(Dataset entries)
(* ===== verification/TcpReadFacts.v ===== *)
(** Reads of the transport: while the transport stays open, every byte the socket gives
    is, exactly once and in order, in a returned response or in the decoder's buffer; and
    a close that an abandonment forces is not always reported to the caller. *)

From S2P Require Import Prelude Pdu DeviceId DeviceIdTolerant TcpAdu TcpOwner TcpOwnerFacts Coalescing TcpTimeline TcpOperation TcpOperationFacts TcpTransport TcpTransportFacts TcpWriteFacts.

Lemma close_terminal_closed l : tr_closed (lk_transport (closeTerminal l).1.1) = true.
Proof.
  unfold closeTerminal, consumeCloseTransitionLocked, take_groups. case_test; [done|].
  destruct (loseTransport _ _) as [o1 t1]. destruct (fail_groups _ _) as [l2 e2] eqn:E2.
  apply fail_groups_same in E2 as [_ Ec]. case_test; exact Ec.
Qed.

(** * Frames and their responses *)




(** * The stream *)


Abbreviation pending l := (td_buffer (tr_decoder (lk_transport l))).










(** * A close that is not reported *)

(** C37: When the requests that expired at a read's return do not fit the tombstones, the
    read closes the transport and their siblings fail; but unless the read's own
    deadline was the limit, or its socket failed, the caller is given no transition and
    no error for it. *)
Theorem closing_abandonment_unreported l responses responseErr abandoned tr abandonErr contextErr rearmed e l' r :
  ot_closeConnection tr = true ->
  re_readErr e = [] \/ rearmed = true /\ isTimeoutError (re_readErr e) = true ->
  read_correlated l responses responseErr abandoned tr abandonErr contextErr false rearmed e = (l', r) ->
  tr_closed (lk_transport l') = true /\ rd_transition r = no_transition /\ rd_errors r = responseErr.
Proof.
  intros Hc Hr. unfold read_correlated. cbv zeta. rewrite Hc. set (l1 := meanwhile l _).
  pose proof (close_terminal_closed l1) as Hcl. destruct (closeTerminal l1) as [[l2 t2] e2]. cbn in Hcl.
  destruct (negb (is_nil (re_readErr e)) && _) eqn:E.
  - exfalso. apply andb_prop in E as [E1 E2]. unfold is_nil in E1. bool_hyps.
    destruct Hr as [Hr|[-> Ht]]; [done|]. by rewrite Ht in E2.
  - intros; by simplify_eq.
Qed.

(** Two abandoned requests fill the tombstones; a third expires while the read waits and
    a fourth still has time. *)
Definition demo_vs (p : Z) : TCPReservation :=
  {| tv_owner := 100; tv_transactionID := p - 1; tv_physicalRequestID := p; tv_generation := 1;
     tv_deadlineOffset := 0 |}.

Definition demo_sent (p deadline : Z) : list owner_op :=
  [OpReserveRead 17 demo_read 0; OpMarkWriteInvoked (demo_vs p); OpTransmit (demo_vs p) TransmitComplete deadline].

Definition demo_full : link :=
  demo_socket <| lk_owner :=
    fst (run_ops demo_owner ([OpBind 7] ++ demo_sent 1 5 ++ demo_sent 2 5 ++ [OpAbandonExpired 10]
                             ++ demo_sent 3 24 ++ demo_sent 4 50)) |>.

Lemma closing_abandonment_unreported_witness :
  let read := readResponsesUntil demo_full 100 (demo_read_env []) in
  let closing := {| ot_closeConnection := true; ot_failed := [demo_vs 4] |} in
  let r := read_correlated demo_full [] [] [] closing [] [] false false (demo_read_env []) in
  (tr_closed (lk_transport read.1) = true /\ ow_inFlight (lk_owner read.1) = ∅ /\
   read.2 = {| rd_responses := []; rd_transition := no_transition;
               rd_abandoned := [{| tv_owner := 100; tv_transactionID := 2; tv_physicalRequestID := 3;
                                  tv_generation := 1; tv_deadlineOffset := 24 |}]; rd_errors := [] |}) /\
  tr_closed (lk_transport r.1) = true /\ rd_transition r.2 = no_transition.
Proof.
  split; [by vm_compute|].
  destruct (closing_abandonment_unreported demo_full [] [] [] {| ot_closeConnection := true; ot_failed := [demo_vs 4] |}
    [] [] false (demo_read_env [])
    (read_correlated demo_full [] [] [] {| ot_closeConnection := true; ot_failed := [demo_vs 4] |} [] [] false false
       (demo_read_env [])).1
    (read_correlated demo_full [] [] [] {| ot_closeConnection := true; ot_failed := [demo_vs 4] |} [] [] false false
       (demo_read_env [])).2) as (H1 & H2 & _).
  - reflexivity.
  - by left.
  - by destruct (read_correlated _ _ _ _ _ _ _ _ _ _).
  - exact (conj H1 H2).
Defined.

▶ _Work request_: Output every record above a second time, exactly.

▶ _Solution_:
(* ===== verification/TcpReadFacts.v ===== *)
(** Reads of the transport: while the transport stays open, every byte the socket gives
    is, exactly once and in order, in a returned response or in the decoder's buffer; and
    a close that an abandonment forces is not always reported to the caller. *)

From S2P Require Import Prelude Pdu DeviceId DeviceIdTolerant TcpAdu TcpOwner TcpOwnerFacts Coalescing TcpTimeline TcpOperation TcpOperationFacts TcpTransport TcpTransportFacts TcpWriteFacts.

Lemma close_terminal_closed l : tr_closed (lk_transport (closeTerminal l).1.1) = true.
Proof.
  unfold closeTerminal, consumeCloseTransitionLocked, take_groups. case_test; [done|].
  destruct (loseTransport _ _) as [o1 t1]. destruct (fail_groups _ _) as [l2 e2] eqn:E2.
  apply fail_groups_same in E2 as [_ Ec]. case_test; exact Ec.
Qed.

(** * Frames and their responses *)




(** * The stream *)


Abbreviation pending l := (td_buffer (tr_decoder (lk_transport l))).










(** * A close that is not reported *)

(** C37: When the requests that expired at a read's return do not fit the tombstones, the
    read closes the transport and their siblings fail; but unless the read's own
    deadline was the limit, or its socket failed, the caller is given no transition and
    no error for it. *)
Theorem closing_abandonment_unreported l responses responseErr abandoned tr abandonErr contextErr rearmed e l' r :
  ot_closeConnection tr = true ->
  re_readErr e = [] \/ rearmed = true /\ isTimeoutError (re_readErr e) = true ->
  read_correlated l responses responseErr abandoned tr abandonErr contextErr false rearmed e = (l', r) ->
  tr_closed (lk_transport l') = true /\ rd_transition r = no_transition /\ rd_errors r = responseErr.
Proof.
  intros Hc Hr. unfold read_correlated. cbv zeta. rewrite Hc. set (l1 := meanwhile l _).
  pose proof (close_terminal_closed l1) as Hcl. destruct (closeTerminal l1) as [[l2 t2] e2]. cbn in Hcl.
  destruct (negb (is_nil (re_readErr e)) && _) eqn:E.
  - exfalso. apply andb_prop in E as [E1 E2]. unfold is_nil in E1. bool_hyps.
    destruct Hr as [Hr|[-> Ht]]; [done|]. by rewrite Ht in E2.
  - intros; by simplify_eq.
Qed.

(** Two abandoned requests fill the tombstones; a third expires while the read waits and
    a fourth still has time. *)
Definition demo_vs (p : Z) : TCPReservation :=
  {| tv_owner := 100; tv_transactionID := p - 1; tv_physicalRequestID := p; tv_generation := 1;
     tv_deadlineOffset := 0 |}.

Definition demo_sent (p deadline : Z) : list owner_op :=
  [OpReserveRead 17 demo_read 0; OpMarkWriteInvoked (demo_vs p); OpTransmit (demo_vs p) TransmitComplete deadline].

Definition demo_full : link :=
  demo_socket <| lk_owner :=
    fst (run_ops demo_owner ([OpBind 7] ++ demo_sent 1 5 ++ demo_sent 2 5 ++ [OpAbandonExpired 10]
                             ++ demo_sent 3 24 ++ demo_sent 4 50)) |>.

Lemma closing_abandonment_unreported_witness :
  let read := readResponsesUntil demo_full 100 (demo_read_env []) in
  let closing := {| ot_closeConnection := true; ot_failed := [demo_vs 4] |} in
  let r := read_correlated demo_full [] [] [] closing [] [] false false (demo_read_env []) in
  (tr_closed (lk_transport read.1) = true /\ ow_inFlight (lk_owner read.1) = ∅ /\
   read.2 = {| rd_responses := []; rd_transition := no_transition;
               rd_abandoned := [{| tv_owner := 100; tv_transactionID := 2; tv_physicalRequestID := 3;
                                  tv_generation := 1; tv_deadlineOffset := 24 |}]; rd_errors := [] |}) /\
  tr_closed (lk_transport r.1) = true /\ rd_transition r.2 = no_transition.
Proof.
  split; [by vm_compute|].
  destruct (closing_abandonment_unreported demo_full [] [] [] {| ot_closeConnection := true; ot_failed := [demo_vs 4] |}
    [] [] false (demo_read_env [])
    (read_correlated demo_full [] [] [] {| ot_closeConnection := true; ot_failed := [demo_vs 4] |} [] [] false false
       (demo_read_env [])).1
    (read_correlated demo_full [] [] [] {| ot_closeConnection := true; ot_failed := [demo_vs 4] |} [] [] false false
       (demo_read_env [])).2) as (H1 & H2 & _).
  - reflexivity.
  - by left.
  - by destruct (read_correlated _ _ _ _ _ _ _ _ _ _).
  - exact (conj H1 H2).
Defined.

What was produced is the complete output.